Hackers with connections to the Government of North Korea employed complicated Trojan malware named as “Trojan.Fastcash” to pinch millions of dollars from ATMs all over Africa and Asia, as per a report from Symantec (the cybersecurity company). The hacking group, dubbed as Lazarus, employed the Trojan to infect the servers handling the ATMs, permitting them to intercept their own fraudulent payment requests and take off money.

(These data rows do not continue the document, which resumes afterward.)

(** * Clemens IIgs: a shallow embedding of the 65C816 core and its loaders

    The definitions follow [emulator.c] of the Clemens IIgs emulator: the
    initialisation entry points, the Intel HEX loader, the binary dump
    helper, the per-opcode executor [cpu_execute] and the step entry point
    [clemens_emulate_cpu].  Machine integers are modelled as [Z] with the
    wrap-around of their C type written out. *)

From Stdlib Require Import String Ascii ZArith List Bool Lia.
Import ListNotations.
Local Open Scope Z_scope.

Set Implicit Arguments.

(* ===================================================================== *)
(** ** Fixed-width integers *)
(* ===================================================================== *)

Definition u8 (x : Z) : Z := x mod 256.
Definition u16 (x : Z) : Z := x mod 65536.
Definition u32 (x : Z) : Z := x mod 4294967296.

(** [(int8_t)x] and [(int16_t)x] of an already truncated value. *)
Definition s8 (x : Z) : Z := if u8 x <? 128 then u8 x else u8 x - 256.
Definition s16 (x : Z) : Z := if u16 x <? 32768 then u16 x else u16 x - 65536.

Definition CLEM_IIGS_BANK_SIZE : Z := 65536.

(* ===================================================================== *)
(** ** Host buffers and pointers into them *)
(* ===================================================================== *)

(** The machine never owns RAM: every bank pointer refers to a buffer that
    the host handed to the initialisation call, or to the static
    [s_empty_ram] page of the emulator. *)
Inductive Region : Type :=
| RegionFpiRAM
| RegionROM
| RegionE0
| RegionE1
| RegionEmptyRam.

Definition Region_eqb (a b : Region) : bool :=
  match a, b with
  | RegionFpiRAM, RegionFpiRAM | RegionROM, RegionROM | RegionE0, RegionE0
  | RegionE1, RegionE1 | RegionEmptyRam, RegionEmptyRam => true
  | _, _ => false
  end.

(** A [uint8_t *]: a region and a byte offset into it. [None] of
    [option Ptr] is the NULL pointer. *)
Record Ptr : Type := mkPtr { ptr_region : Region; ptr_off : Z }.

Definition ptr_add (p : Ptr) (n : Z) : Ptr :=
  mkPtr (ptr_region p) (ptr_off p + n).

Record Heap : Type := mkHeap {
  heap_fpiRAM : list Z;
  heap_rom : list Z;
  heap_e0 : list Z;
  heap_e1 : list Z;
  s_empty_ram : list Z
}.

Definition heap_get (h : Heap) (r : Region) : list Z :=
  match r with
  | RegionFpiRAM => heap_fpiRAM h
  | RegionROM => heap_rom h
  | RegionE0 => heap_e0 h
  | RegionE1 => heap_e1 h
  | RegionEmptyRam => s_empty_ram h
  end.

Definition heap_set (h : Heap) (r : Region) (l : list Z) : Heap :=
  match r with
  | RegionFpiRAM => mkHeap l (heap_rom h) (heap_e0 h) (heap_e1 h) (s_empty_ram h)
  | RegionROM => mkHeap (heap_fpiRAM h) l (heap_e0 h) (heap_e1 h) (s_empty_ram h)
  | RegionE0 => mkHeap (heap_fpiRAM h) (heap_rom h) l (heap_e1 h) (s_empty_ram h)
  | RegionE1 => mkHeap (heap_fpiRAM h) (heap_rom h) (heap_e0 h) l (s_empty_ram h)
  | RegionEmptyRam => mkHeap (heap_fpiRAM h) (heap_rom h) (heap_e0 h) (heap_e1 h) l
  end.

(** [in_bounds l off n]: the [n] bytes from offset [off] lie inside [l]. *)
Definition in_bounds (l : list Z) (off n : Z) : bool :=
  (0 <=? off) && (0 <=? n) && (off + n <=? Z.of_nat (length l)).

(** The bytes [off .. off+n) of a buffer. *)
Definition slice (l : list Z) (off n : Z) : list Z :=
  firstn (Z.to_nat n) (skipn (Z.to_nat off) l).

Analogous ATM attacks have been coming to notice since 2016, as per a warning issued earlier by Homeland Security’s US-CERT (Computer Emergency Readiness Team), the organization accountable for reducing and analyzing cyber threats. One incident in 2017 witnessed cash simultaneously taken from ATMs all over 30 different nations, and a different attack previously this year witnessed cash withdrawn all over 23 nations. Symantec observes that so far each Fastcash attack has hit servers using unsupported editions of its AIX OS, recommending that the vulnerabilities used by the attackers have since been fixed.

On a related note, attackers earlier stole the health data of 1.5 Million people in Singapore comprising Lee Hsien Loong (the Prime Minister). This was done with the leader particularly targeted in the largest ever data breach of the city-state. The health and information ministries of Singapore claimed that a database of the government was breached into in a targeted, deliberate, and well-designed strike, defining the hack as extraordinary.

“Hackers repeatedly and specifically targeted the outpatient information and personal particulars of Lee Hsien Loong,” claimed Gan Kim Yong, the health minister, to the media in an interview. “Singapore’s Cyber Security Agency conducted forensic analysis that suggested the attacked to be a targeted, deliberate, and well-designed cyber attack and not the job of any casual criminal gangs or attackers,” he claimed.

Officials refused to speak on the identity of the attackers, mentioning operational safety, but claimed that the data of prime minister has not emerged up anywhere on the web.